Dear Reader, I am sorry for the long absence. As you know, I love writing this blog. I look forward to writing each night about something different and offbeat. Unfortunately, last week was a difficult week for me, with illness and other commitments I needed to fulfill. Famous last words, I know, but it was just one of those weeks. I’ve done everything that needed to be done, and for the time being, I can relax a bit and spend more time writing. I feel much better, although I still have a cough (thanks for the kind words and well wishes!). As is often the case, the cough will likely linger on for another week or so.
There’s so much to write about since my last entry that I think I’ll focus tonight on just a couple of interesting items. Both happened last night. I spent much of the weekend with my son. After having spent the previous weekend at Seoul City Hall and working as a movie extra, I needed to spend more time with my family. We had a wonderful time. Last night, while his mother went out with some friends, my son and I stayed home and played together. We began to carve a pumpkin into a Jack O’Lantern. I gutted it, and he assisted. The pumpkin still awaits a face because I stopped midway through carving when my son lost interest. He was a great helper, helping daddy put the pumpkin guts into the plastic bowl and cleaning the gunk off my hands. He industriously studied the inside of the pumpkin and asked me if he could have a bite. I told him it didn’t taste good, but he tried a tiny piece anyway…and spit it out. Sometimes you just have to learn something yourself. We’ll finish up the pumpkin carving tomorrow evening. He wants me to turn Jack O’Lantern into a train. While I’m not surprised by his choice, since he absolutely loves trains, I was amused that he chose Oliver from "Thomas the Tank Engine" to serve as the model for his carved pumpkin. He could have chosen Thomas, or Gordon, or Henry, or any number of central characters from the story, "Thomas the Tank Engine." Instead, there was something about this pumpkin that reminded him of Oliver. I’m not sure why–it’s a green train that’s not much different from the other "Thomas" trains. At times, children’s minds work in mysterious ways. So tomorrow night, we shall turn my son’s pumpkin into Oliver the Train.
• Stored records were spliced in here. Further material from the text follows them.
(** C1 (as amended).  Construction starts with the probe
    [GET {base}/health].  When the probe request raises (the service
    cannot be reached), an error is logged, and construction of the
    client, and so of the processor, ends with the [ConnectionError]
    "service unavailable" and returns no instance.  When the probe
    answers with a status other than 200, a warning is logged, nothing
    else is done, and construction of the client succeeds. *)
Theorem construction_fails_when_probe_raises (w : world) (url : pystr)
  (tmo : Z) :
  (exists rest,
     trace (WhisperClient_init w url tmo) = EGet (health_url url) 10 :: rest)
  /\ (forall e,
        http_get w (health_url url) = HttpRaises e ->
        WhisperClient_init w url tmo
        = ([EGet (health_url url) 10;
            Log ERROR "could not check Whisper API availability"],
           Raise (exn_of ConnectionError (unavailable_msg url)))
        /\ forall lang,
             outcome (AudioProcessor_init w lang url tmo)
             = Raise (exn_of ConnectionError (unavailable_msg url)))
  /\ (forall r,
        http_get w (health_url url) = HttpResponse r ->
        status_code r <> 200%Z ->
        WhisperClient_init w url tmo
        = ([EGet (health_url url) 10;
            Log WARNING "Whisper API returned a status"],
           Ok (client_of url tmo))).
Proof.
  split; [ apply client_init_probes | ]. split.
  - intros e H.
    assert (Hc : WhisperClient_init w url tmo
                 = ([EGet (health_url url) 10;
                     Log ERROR "could not check Whisper API availability"],
                    Raise (exn_of ConnectionError (unavailable_msg url)))).
    { now rewrite client_init_run, H. }
    split; [ exact Hc | ].
    intros lang. now rewrite processor_init_outcome, Hc.
  - intros r H Hs. rewrite client_init_run, H.
    apply Z.eqb_neq in Hs. now rewrite Hs.
Qed.

(** C10. When the probe answers 200 with a body that is not JSON,
    construction fails with the same [ConnectionError] as when the
    service cannot be reached. *)
Theorem probe_200_with_invalid_json_fails (w : world) (url : pystr)
  (tmo : Z) (r : response) (e : exn) :
  http_get w (health_url url) = HttpResponse r ->
  status_code r = 200%Z ->
  json r = Raise e ->
  outcome (WhisperClient_init w url tmo)
  = Raise (exn_of ConnectionError (unavailable_msg url))
  /\ (forall lang,
        outcome (AudioProcessor_init w lang url tmo)
        = Raise (exn_of ConnectionError (unavailable_msg url)))
  /\ (forall w' e',
        http_get w' (health_url url) = HttpRaises e' ->
        outcome (WhisperClient_init w' url tmo)
        = outcome (WhisperClient_init w url tmo)).
Proof.
  intros H Hs Hj.
  assert (Hc : outcome (WhisperClient_init w url tmo)
               = Raise (exn_of ConnectionError (unavailable_msg url))).
  { now rewrite client_init_outcome, H, Hs, Hj. }
  split; [ exact Hc | ]. split.
  - intros lang. now rewrite processor_init_outcome, Hc.
  - intros w' e' H'. now rewrite Hc, client_init_outcome, H'.
Qed.

(** C5. The language of a transcript is the one the service reported
    when the raw result has a [language] field, else the hint the caller
    gave when there is one (an empty hint counts as none), else
    ["unknown"].  With the raw result [{text: "hi", language: "fr"}] and
    the hint ["en"] it is ["fr"]; without the [language] key and with
    the hint ["en"] it is ["en"]; with neither it is ["unknown"]. *)
Theorem language_precedence :
  (forall (w0 w : world) (lang : option pystr) (url : pystr) (tmo : Z)
          (self : AudioProcessor) (p : Path) (t : AudioTranscript),
     outcome (AudioProcessor_init w0 lang url tmo) = Ok self ->
     outcome (transcribe w self p) = Ok (Some t) ->
     exists rd,
       outcome (WhisperClient_transcribe w (whisper_client self) p
                  (self_language self)) = Ok (VDict rd)
       /\ language t
          = match lookup (py "language") rd with
            | Some reported => reported
            | None =>
                match lang with
                | Some (c :: hint) => VStr (c :: hint)
                | Some [] | None => VStr (py "unknown")
                end
            end)
  /\ outcome (construct_and_transcribe (service_world raw_hi_fr)
                (Some (py "en")) localhost 300 audio_wav)
     = Ok (Some (mkAudioTranscript (VStr (py "hi"))
                   [base_segment (VStr (py "hi"))] (VStr (py "fr"))))
  /\ outcome (construct_and_transcribe (service_world raw_hi)
                (Some (py "en")) localhost 300 audio_wav)
     = Ok (Some (mkAudioTranscript (VStr (py "hi"))
                   [base_segment (VStr (py "hi"))] (VStr (py "en"))))
  /\ outcome (construct_and_transcribe (service_world raw_hi)
                None localhost 300 audio_wav)
     = Ok (Some (mkAudioTranscript (VStr (py "hi"))
                   [base_segment (VStr (py "hi"))] (VStr (py "unknown")))).
Proof.
  split; [ | repeat split; reflexivity ].
  intros w0 w lang url tmo self p t Hinit H.
  apply processor_init_language in Hinit.
  apply transcribe_some_inv in H as (res & Hc & Hn).
  destruct (normalize_some_inv _ _ _ Hn) as (rd & s & -> & Ht & Hb).
  destruct (normalize_segments _ rd s _ Ht Hb Hn) as (_ & Hl & _).
  exists rd. split; [ exact Hc | ].
  rewrite Hl, Hinit. unfold dict_get.
  destruct (lookup (py "language") rd); [ reflexivity | ].
  destruct lang as [ [ | c hint] | ]; reflexivity.
Qed.

(** ** Audio extraction *)

Section Extraction.
Variable w : world.
Variable self : AudioProcessor.
Variables video_path output_dir : Path.

Hypothesis mkdir_ok : fs_mkdir w output_dir = None.

(** ffmpeg ran and succeeded. *)
Lemma extract_audio_primary :
  proc_run w (argv_of video_path output_dir) = Exit0 ->
  outcome (extract_audio w self video_path output_dir) = Ok (Some (audio_path_of output_dir))
  /\ fallback_attempted (trace (extract_audio w self video_path output_dir))
     = false.
Proof.
  unfold argv_of, audio_path_of. intros H.
  unfold extract_audio, mkdir_parents, subprocess_run.
  rewrite mkdir_ok, H. split; reflexivity.
Qed.

(** ffmpeg failed and said that the container has no audio stream. *)
Lemma extract_audio_no_stream (diagnostic : pystr) :
  proc_run w (argv_of video_path output_dir) = ExitNonZero (Utf8 diagnostic) ->
  str_contains no_stream_marker diagnostic = true ->
  outcome (extract_audio w self video_path output_dir) = Ok None
  /\ fallback_attempted (trace (extract_audio w self video_path output_dir))
     = false.
Proof.
  unfold argv_of, audio_path_of. intros H Hm.
  unfold extract_audio, mkdir_parents, subprocess_run.
  rewrite mkdir_ok, H. cbn -[str_contains no_stream_marker].
  rewrite Hm. split; reflexivity.
Qed.

(** ffmpeg failed for another reason: the fallback runs, and the
    [RuntimeError] with the install guidance is raised when it fails. *)
Lemma extract_audio_fallback (diagnostic : pystr) :
  proc_run w (argv_of video_path output_dir) = ExitNonZero (Utf8 diagnostic) ->
  str_contains no_stream_marker diagnostic = false ->
  outcome (extract_audio w self video_path output_dir)
  = match pydub_from_file w (path_str video_path),
          pydub_export w (path_str (audio_path_of output_dir)) with
    | None, None => Ok (Some (audio_path_of output_dir))
    | _, _ => Raise (exn_of RuntimeError install_guidance)
    end
  /\ fallback_attempted (trace (extract_audio w self video_path output_dir))
     = true.
Proof.
  unfold argv_of, audio_path_of. intros H Hm.
  unfold extract_audio, mkdir_parents, subprocess_run.
  rewrite mkdir_ok, H.
  cbn -[str_contains no_stream_marker install_guidance path_str].
  rewrite Hm. unfold AudioSegment_from_file, AudioSegment_export.
  destruct (pydub_from_file w _) as [e1 | ];
    cbn -[install_guidance path_str isinstance].
  - rewrite isinstance_Exception. split; reflexivity.
  - destruct (pydub_export w _) as [e2 | ];
      cbn -[install_guidance path_str isinstance];
      [ rewrite isinstance_Exception | ]; split; reflexivity.
Qed.

(** ffmpeg could not be started at all: what [subprocess.run] raised
    leaves [extract_audio] as it is, and the fallback does not run. *)
Lemma extract_audio_launch_failure (e : exn) :
  proc_run w (argv_of video_path output_dir) = RunRaises e ->
  isinstance e CalledProcessError = false ->
  outcome (extract_audio w self video_path output_dir) = Raise e
  /\ fallback_attempted (trace (extract_audio w self video_path output_dir))
     = false.
Proof.
  unfold argv_of, audio_path_of. intros H He.
  unfold extract_audio, mkdir_parents, subprocess_run.
  rewrite mkdir_ok, H. cbn -[isinstance].
  rewrite He. split; reflexivity.
Qed.

End Extraction.

(** The case of a diagnostic output that decodes: when ffmpeg fails and
    the text its [stderr] decodes to says that the container has no
    audio stream, [extract_audio] returns [None]: it raises nothing and
    the fallback decode routine does not run. *)
Theorem no_audio_stream_returns_none (w : world) (self : AudioProcessor)
  (video_path output_dir : Path) (diagnostic : pystr) :
  fs_mkdir w output_dir = None ->
  proc_run w
    (ffmpeg_extract_argv video_path (path_div output_dir (py "audio.wav")))
  = ExitNonZero (Utf8 diagnostic) ->
  str_contains no_stream_marker diagnostic = true ->
  outcome (extract_audio w self video_path output_dir) = Ok None
  /\ fallback_attempted (trace (extract_audio w self video_path output_dir))
     = false.
Proof. intros Hd Hr Hm. now apply extract_audio_no_stream with diagnostic. Qed.

Lemma utf8_decode_ascii (bs : list N) :
  forallb (fun b => (b <? 128)%N) bs = true -> utf8_decode bs = Some bs.
Proof.
  induction bs as [ | b bs IH]; cbn [forallb utf8_decode]; [ reflexivity | ].
  intros H. apply andb_true_iff in H as [Hb Hbs].
  now rewrite Hb, (IH Hbs).
Qed.

(** C4, at the input on which the code departs from it.  A video
    without audio whose title tag is in Latin-1: ffmpeg fails, its
    diagnostic output holds the line "Output file does not contain any
    stream", and also the byte E9 of the title, which is not UTF-8.
    [e.stderr.decode()] raises in the handler, before the output is
    looked at: [extract_audio] ends with [UnicodeDecodeError] where the
    claim, and the docstring of the function, have it return [None].
    With the same title in UTF-8 it does return [None]. *)
Theorem no_stream_marker_in_undecodable_output_raises :
  str_contains no_stream_marker no_stream_stderr_latin1 = true
  /\ utf8_decode no_stream_stderr_latin1 = None
  /\ extract_audio
       (ffmpeg_fails_world (bytes_view no_stream_stderr_latin1) None)
       (a_processor None) [py "video.mp4"] [py "out"]
     = ([EMkdir [py "out"];
         ERun (ffmpeg_extract_argv [py "video.mp4"]
                 [py "out"; py "audio.wav"])],
        Raise (exn_of UnicodeDecodeError []))
  /\ outcome (extract_audio
                (ffmpeg_fails_world (bytes_view no_stream_stderr_utf8) None)
                (a_processor None) [py "video.mp4"] [py "out"])
     = Ok None.
Proof. repeat split; vm_compute; reflexivity. Qed.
I haven’t carved a pumpkin in years. The last time I did was over a decade ago when my wife and I just started dating. We were still in college at the time. We were over at her dormitory a few days before Halloween. The residence hall had given away free pumpkins, and we went into the kitchen and carved a pumpkin into a Jack O’Lantern. My Chinese wife had never carved a pumpkin before, for Halloween is a western tradition virtually unknown to Chinese (it’s catching on now in China, I’ve been told). Like my son, she primarily watched me carve it. Although it happened a long time ago and the memory has faded a bit, it came back to me as my son watched me once again carve a pumpkin. After that first Halloween together, my wife and I made it a habit to spend Halloween going out for dinner. We never really were the type of people to stay home and pass out candy to trick o’treaters. However, now that we have a child who’s old enough to wear a costume (he’s going to be Thomas the Tank Engine–who else?), Halloween has taken on a new meaning. We’re not really fans of a celebration that has such dark undertones, but I’m happy to let my son do some of those things most kids like to do, like carving pumpkins, dressing in a costume, and trick o’treating. Trick o’treating can be filled with hazards, but since my neighbors are also my coworkers, I think we can safely trick o’treat without fear of tainted candy in a secure environment.
Last night while we were carving the pumpkin, I suddenly heard explosions outside our house. It took me a few minutes to ascertain that it the sound of a fireworks display. For a brief moment, the unthinkable crossed my mind–were those bombs? Gunfire? I turned on the television just to make sure. Thankfully, it wasn’t an attack. If it were, I would probably not be writing tonight. It is not something to take lightly After all, in Seoul we are well within range of North Korean artillery. If there were an invasion by North Korea, the entire city of Seoul could be destroyed within two-to-three days. No matter how unlikely it seems now, we are within range of a war zone, and the Koreas are technically in a tense ceasefire. There has been no peace on the Korean Peninsula since 1950. Last night was not a holiday such as Independence Day, when you expect fireworks. I might not have thought anything of them, but I could not help imagining briefly what would happen if an invasion really occurred. I would have to send my family to safety in Japan and stay behind, helping people, just as my colleagues in Islamabad are now feverishly helping those savaged by the tragic earthquake in Pakistan. Seoul seems so far away from that possibility. When you live here, you rarely ever think about the possibility of war; that is, until it suddenly grabs your attention. Living in Seoul gives you a different perspective on something that seems so innocuous, even a fireworks display. Every once in awhile, the City of Seoul still stages afternoon siren drills, and the entire city stops for five to 10 minutes, an ominous reminder that Seoul is not quite like any other modern metropolis.